Your task
Starting at the top of the listing below, copy each line exactly, stopping after the line that contains "triple_conseq; [apply write_retry_point|keep|keep|].".
_ _ _ _ _
Lemma apply_move_point path dest ap patched fl :
  v path = Some (original_contents patched) ->
  triple (at_point b v cs a) (apply_move path dest ap patched fl)
    (fun _ => finished v0 (upd path None (upd dest (Some (new_contents patched)) v))
                (push_modified ap a))
    (fun _ => truthful v0).
Proof.
  intros Hold. eapply triple_bind; [apply read_optional_point|]. intros old.
  eapply triple_bind.
  { eapply triple_conseq; [apply write_retry_point|keep|keep|]. apply inexact_truthful. }
  intros []. set (v1 := upd dest (Some (new_contents patched)) v).
  eapply (triple_bind _ _ _ (fun s0 s => length (changes (delta s0)) = length cs
            /\ at_fact b v1 cs a (v dest = old) s)).
  { intros s Hs. split; [|done]. by destruct Hs as [(_ & -> & _) _]. }
  intros s0. apply triple_pure. intros ->.
  eapply triple_bind; [apply push_change_point|]. intros [].
  assert (b = true -> v dest = old -> ledger
    (cs ++ [mkChange dest (AppliedPatchFileChange.Add (new_contents patched) old)]) v0 v1)
    as Hadd.
  { intros Hb Hd. eapply ledger_snoc; [by apply Hledger|exact Hd|done]. }
  eapply triple_bind.
  { eapply triple_conseq; [apply remove_checked_point|keep|keep|].
    intros e s. by apply settled_truthful. }
  intros []. eapply triple_bind.
  { apply set_change_point. rewrite length_app. simpl. lia. }
  intros []. eapply triple_post; [apply record_point|].
  intros [] s. apply at_fact_finished. intros Hb Hd.
  replace (length cs) with (length cs + 0) by lia. rewrite insert_app_r. simpl.
  eapply ledger_snoc; [by apply Hledger|by split|done].
Qed.

End one_hunk.

Lemma derive_no_panic contents path chunks mode :
  Forall wf_chunk chunks -> FileUpdate.derive_new_contents contents path chunks mode <> Panic.
Proof.
  intros H. destruct mode;
    [apply FileUpdate.derive_normalize_no_panic|by apply FileUpdate.derive_preserve_no_panic].
Qed.

(** Reading and computing the new contents changes nothing; the result says
    what was read. *)
Lemma derive_point path chunks mode fl b v cs a :
  Forall wf_chunk chunks ->
  triple (at_fact b v cs a True) (on_fs (derive_new_contents_from_chunks path chunks mode fl))
    (fun patched s => at_point b v cs a s /\ v path = Some (original_contents patched)
       /\ FileUpdate.derive_new_contents (original_contents patched)
            (inferred_native_path_string path) chunks mode = Done (new_contents patched))
    (settled b v cs True).
Proof.
  intros Hwf s Hs. unfold on_fs, derive_new_contents_from_chunks.
  pose proof (read_point path fl b v cs a True (fun _ _ => True) s Hs) as Hr. unfold call in Hr.
  destruct (read_file_text path fl (fs s)) as [[t|e] w'].
  - destruct Hr as [Hs' Ht].
    pose proof (derive_no_panic t (inferred_native_path_string path) chunks mode Hwf) as Hnp.
    destruct (FileUpdate.derive_new_contents t _ chunks mode) as [new|e|] eqn:E; [|..].
    + split; [apply Hs'|]. by split.
    + by eapply at_fact_settled.
    + done.
  - by eapply at_fact_settled, Hr.
Qed.

Lemma apply_hunk_point options cwd h b v cs a v0 :
  wf_hunk h -> (b = true -> ledger cs v0 v) ->
  triple (at_point b v cs a) (apply_hunk options cwd h)
    (fun _ s => hunk_effect (update_file_mode options) cwd h v (look (fs s))
       /\ affected s = note_affected a h /\ truthful v0 s)
    (fun _ => truthful v0).
Proof.
  intros Hwf Hl. unfold apply_hunk, hunk_effect.
  apply (triple_bind _ _ _ (fun u s => resolve_path h cwd = Ok u /\ at_point b v cs a s)).
  { apply triple_try. intros s Hs. destruct (resolve_path h cwd) as [u|e]; simpl; [done|].
    by eapply at_point_truthful. }
  intros u. apply triple_pure. intros Hu. destruct h as [p t|p|p mv chunks]; simpl in Hwf.
  - eapply triple_post; [by apply apply_add_point|]. intros _ s (Hv & ? & ?). eauto.
  - eapply triple_post; [by apply apply_delete_point|]. intros _ s (Hv & ? & ?). eauto.
  - apply (triple_pre _ (at_fact b v cs a True)); [|by intros s Hs; split].
    eapply triple_bind; [apply note_point|]. intros [].
    eapply triple_bind.
    { eapply triple_conseq; [by apply derive_point|keep|keep|].
      intros e s. apply settled_truthful. auto. }
    intros [old new]. eapply (triple_pre _ (fun s => _ /\ at_point b v cs a s)).
    2:{ intros s [Hp Hf]. split; [exact Hf|exact Hp]. }
    apply triple_pure. simpl. intros [Hold Hd]. destruct mv as [q|].
    + apply (triple_bind _ _ _ (fun d s => uri_join cwd q = Ok d /\ at_point b v cs a s)).
      { apply triple_try. intros s Hs. destruct (uri_join cwd q) as [d|e]; simpl; [done|].
        by eapply at_point_truthful. }
      intros d. apply triple_pure. intros Hq.
      eapply triple_post; [by apply apply_move_point|]. intros _ s (Hv & ? & ?). eauto 12.
    + eapply triple_post; [by apply apply_in_place_point|]. intros _ s (Hv & ? & ?). eauto 12.
Qed.

Lemma apply_hunks_point hunks options cwd s0 :
  Forall wf_hunk hunks -> changes (delta s0) = [] ->
  match apply_hunks_to_files hunks options cwd s0 with
  | (Done a, s) =>
      hunks <> [] /\ effects (update_file_mode options) cwd hunks (look (fs s0)) (look (fs s))
      /\ a = affected_of hunks /\ truthful (look (fs s0)) s
  | (Fail _, s) => truthful (look (fs s0)) s
  | (Panic, _) => False
  end.
Proof.
  intros Hwf Hc. unfold apply_hunks_to_files. destruct (is_empty hunks) eqn:E.
  { intros _. simpl. rewrite Hc. by constructor. }
  apply is_empty_false in E. set (v0 := look (fs s0)).
  set (I := fun (done : list Hunk) (s : state) =>
    effects (update_file_mode options) cwd done v0 (look (fs s))
    /\ affected s = affected_of done /\ truthful v0 s).
  assert (triple (I []) (st_for (apply_hunk options cwd) hunks) (fun _ => I ([] ++ hunks))
            (fun _ => truthful v0)) as Hfor.
  { apply triple_for. intros done h Hin s (He & Ha & Ht).
    rewrite Forall_forall in Hwf. apply list_elem_of_In, Hwf in Hin.
    pose proof (apply_hunk_point options cwd h (exact (delta s)) (look (fs s))
      (changes (delta s)) (affected s) v0 Hin Ht s ltac:(by repeat split)) as Hh.
    destruct (apply_hunk options cwd h s) as [[[]|e|] s']; [|done|done].
    destruct Hh as (Heff & Ha' & Ht'). split; [by eapply effects_snoc|]. split; [|done].
    unfold affected_of. rewrite fold_left_app. simpl. fold (affected_of done). by rewrite <- Ha. }
  unfold record, st_modify, st_bind at 1. set (s1 := mkApplying _ _ _).
  assert (I [] s1) as Hs1.
  { split; [by constructor|]. split; [done|]. intros _. simpl. rewrite Hc. by apply ledger_nil. }
  specialize (Hfor s1 Hs1). unfold st_bind.
  destruct (st_for _ _ s1) as [[[]|e|] s']; [|done|done]. simpl.
  destruct Hfor as (He & Ha & Ht). done.
Qed.

End laws.
Section theorems.
Context {W P : Type} `{EqDecision P} `{!PathUriOps P} `{!ExecutorFileSystem W P}.
Context (look : W -> view P) `{!FileSystemLaws W P look}.

Definition fresh (w : W) : @applying W P := mkApplying w empty_delta (mkAffected [] [] []).

(** C1: a patch that is applied without error has done exactly what its hunks
    say, one after the other: added files hold the patch text, deleted files are
    gone, updated files hold the text [derive_new_contents] computes from what
    they held, moved files are at their destination and no longer at their
    origin; nothing else changed, and the summary lists the hunks' paths. *)
Theorem apply_hunks_refines hunks options cwd (w : W) a s :
  Forall wf_hunk hunks ->
  apply_hunks_to_files hunks options cwd (fresh w) = (Done a, s) ->
  hunks <> [] /\ effects (update_file_mode options) cwd hunks (look w) (look (fs s))
  /\ a = affected_of hunks.
Proof.
  intros Hwf E. pose proof (apply_hunks_point look hunks options cwd (fresh w) Hwf eq_refl) as H.
  rewrite E in H. destruct H as (? & ? & ? & _). auto.
Qed.

(** C25: whether a patch succeeds or stops at an error, a delta reported as exact
    accounts for the files: replaying its changes on the texts before gives the
    texts after, and undoing them gives back the texts before. *)
Theorem exact_delta_accounts hunks options cwd (w : W) o s :
  Forall wf_hunk hunks ->
  apply_hunks_to_files hunks options cwd (fresh w) = (o, s) ->
  exact (delta s) = true ->
  replay (changes (delta s)) (look w) =v look (fs s)
  /\ revert (changes (delta s)) (look (fs s)) =v look w.
Proof.
  intros Hwf E He. pose proof (apply_hunks_point look hunks options cwd (fresh w) Hwf eq_refl) as H.
  rewrite E in H. apply ledger_back.
  destruct o as [a|e|]; [destruct H as (_ & _ & _ & H)|..|done]; by apply H.
Qed.

Context {Stdout Stderr : Type} `{!Writer Stdout} `{!Writer Stderr}.
Context (show_uri : PathUriParseError -> str).

Lemma apply_hunks_with_options_point hunks options cwd (w : W) (out : Stdout) (err : Stderr) :
  Forall wf_hunk hunks ->
  match apply_hunks_with_options show_uri hunks options cwd (w, out, err) with
  | (Done d, (w', _, _)) | (Fail (mkFailure _ d), (w', _, _)) =>
      exact d = true -> ledger (changes d) (look w) (look w')
  | (Panic, _) => False
  end.
Proof.
  intros Hwf. pose proof (apply_hunks_point look hunks options cwd (fresh w) Hwf eq_refl) as H.
  unfold apply_hunks_with_options. fold (fresh w).
  destruct (apply_hunks_to_files hunks options cwd (fresh w)) as [[a|e|] s]; [|..|done].
  - destruct (print_summary a out) as [[[]|io] out']; simpl; apply H.
  - destruct (write_line _ err) as [[[]|io] err']; simpl; apply H.
Qed.

Lemma apply_patch_ledger text options cwd (w : W) (out : Stdout) (err : Stderr) :
  match apply_patch_with_options show_uri text options cwd (w, out, err) with
  | (Done d, (w', _, _)) | (Fail (mkFailure _ d), (w', _, _)) =>
      exact d = true -> ledger (changes d) (look w) (look w')
  | (Panic, _) => False
  end.
Proof.
  unfold apply_patch_with_options. destruct (PatchText.parse_patch text) as [args|e] eqn:E.
  - apply PatchText.parse_wf_hunks in E. by apply apply_hunks_with_options_point.
  - destruct (write_line _ err) as [[[]|io] err']; intros _; by constructor.
Qed.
_ _ _ _ _
Output for this task
Lemma apply_move_point path dest ap patched fl :
  v path = Some (original_contents patched) ->
  triple (at_point b v cs a) (apply_move path dest ap patched fl)
    (fun _ => finished v0 (upd path None (upd dest (Some (new_contents patched)) v))
                (push_modified ap a))
    (fun _ => truthful v0).
Proof.
  intros Hold. eapply triple_bind; [apply read_optional_point|]. intros old.
  eapply triple_bind.
  { eapply triple_conseq; [apply write_retry_point|keep|keep|]. apply inexact_truthful. }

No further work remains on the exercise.